◆ To do
In the material below, find each line that contains the word "induction" and copy it.

◆ Data section
(** Two sorted arrangements of the same elements are equal when no two
    distinct elements compare equal. *)
Lemma sorted_unique (l1 : list A) :
  forall l2 : list A,
    StronglySorted (notAfter comparefn) l1 ->
    StronglySorted (notAfter comparefn) l2 ->
    Permutation l1 l2 ->
    (forall a b, a ∈ l1 -> b ∈ l1 -> comparefn a b = 0%Z -> a = b) ->
    l1 = l2.
Proof.
  induction l1 as [|x l1 IH]; intros l2 Hs1 Hs2 Hperm Hsep.
  - apply Permutation_nil in Hperm. by subst.
  - destruct l2 as [|y l2].
    { symmetry in Hperm. by apply Permutation_nil in Hperm. }
    apply StronglySorted_inv in Hs1 as [Hs1 Hx].
    apply StronglySorted_inv in Hs2 as [Hs2 Hy].
    assert (x = y) as <-.
    { assert (y ∈ x :: l1) as Hyin by (rewrite Hperm; left).
      assert (x ∈ y :: l2) as Hxin by (rewrite <- Hperm; left).
      apply elem_of_cons in Hyin as [->|Hyin]; [reflexivity|].
      apply elem_of_cons in Hxin as [->|Hxin]; [reflexivity|].
      rewrite List.Forall_forall in Hx, Hy.
      apply Hsep; [left | by right |].
      apply notAfter_both.
      - apply Hx. by apply list_elem_of_In.
      - apply Hy. by apply list_elem_of_In. }
    f_equal. apply IH; try assumption.
    + by apply Permutation_cons_inv in Hperm.
    + intros a b Ha Hb. apply Hsep; by right.
Qed.

Lemma sort_unique (l l' : list A) :
  (forall a b, a ∈ l -> b ∈ l -> comparefn a b = 0%Z -> a = b) ->
  Permutation l l' ->
  sort comparefn l = sort comparefn l'.
Proof.
  intros Hsep Hperm. apply sorted_unique.
  - apply sort_StronglySorted.
  - apply sort_StronglySorted.
  - by rewrite !sort_Permutation.
  - intros a b Ha Hb. rewrite sort_Permutation in Ha, Hb. by apply Hsep.
Qed.

End Sorting.

(** Sorting commutes with a function that carries one comparator to the
    other. *)
Lemma sort_insert_map {A B} (f : A -> B) (c : A -> A -> Z) (c' : B -> B -> Z)
    (x : A) (l : list A) :
  (forall y, In y l -> (c x y <=? 0)%Z = (c' (f x) (f y) <=? 0)%Z) ->
  map f (sort_insert c x l) = sort_insert c' (f x) (map f l).
Proof.
  induction l as [|y l IH]; intros H; simpl; [reflexivity|].
  rewrite <- (H y) by (by left).
  destruct (c x y <=? 0)%Z; simpl; [reflexivity|].
  f_equal. apply IH. intros z Hz. apply H. by right.
Qed.

Lemma sort_map {A B} (f : A -> B) (c : A -> A -> Z) (c' : B -> B -> Z)
    (l : list A) :
  (forall x y, In x l -> In y l ->
     (c x y <=? 0)%Z = (c' (f x) (f y) <=? 0)%Z) ->
  map f (sort c l) = sort c' (map f l).
Proof.
  induction l as [|x l IH]; intros H; simpl; [reflexivity|].
  rewrite (sort_insert_map f c c').
  - f_equal. apply IH. intros a b Ha Hb. apply H; by right.
  - intros y Hy. apply H; [by left|]. right.
    eapply Permutation_in; [apply sort_Permutation | exact Hy].
Qed.

Lemma StronglySorted_ext {A} (R R' : A -> A -> Prop) (l : list A) :
  (forall a b, R a b -> R' a b) -> StronglySorted R l -> StronglySorted R' l.
Proof.
  intros Himpl. induction 1 as [|x l Hsorted IH Hall]; constructor.
  - exact IH.
  - eapply List.Forall_impl; [|exact Hall]. intros b. apply Himpl.
Qed.

(** ** The fingerprint *)

Section Fingerprint.

Variable sep : ascii.
Variable repoRoot : string.
Variable localeCompare : string -> string -> Z.

Local Abbreviation compare := (compareFiles sep localeCompare).
Local Abbreviation entries := (fileSet sep repoRoot).
Local Abbreviation fed := (hashInput sep repoRoot).
Local Abbreviation byPath :=
  (fun e e' : string * list byte => localeCompare (fst e) (fst e')).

◆ Result of the exercise
  induction l1 as [|x l1 IH]; intros l2 Hs1 Hs2 Hperm Hsep.
  induction l as [|y l IH]; intros H; simpl; [reflexivity|].
  induction l as [|x l IH]; intros H; simpl; [reflexivity|].
  intros Himpl. induction 1 as [|x l Hsorted IH Hall]; constructor.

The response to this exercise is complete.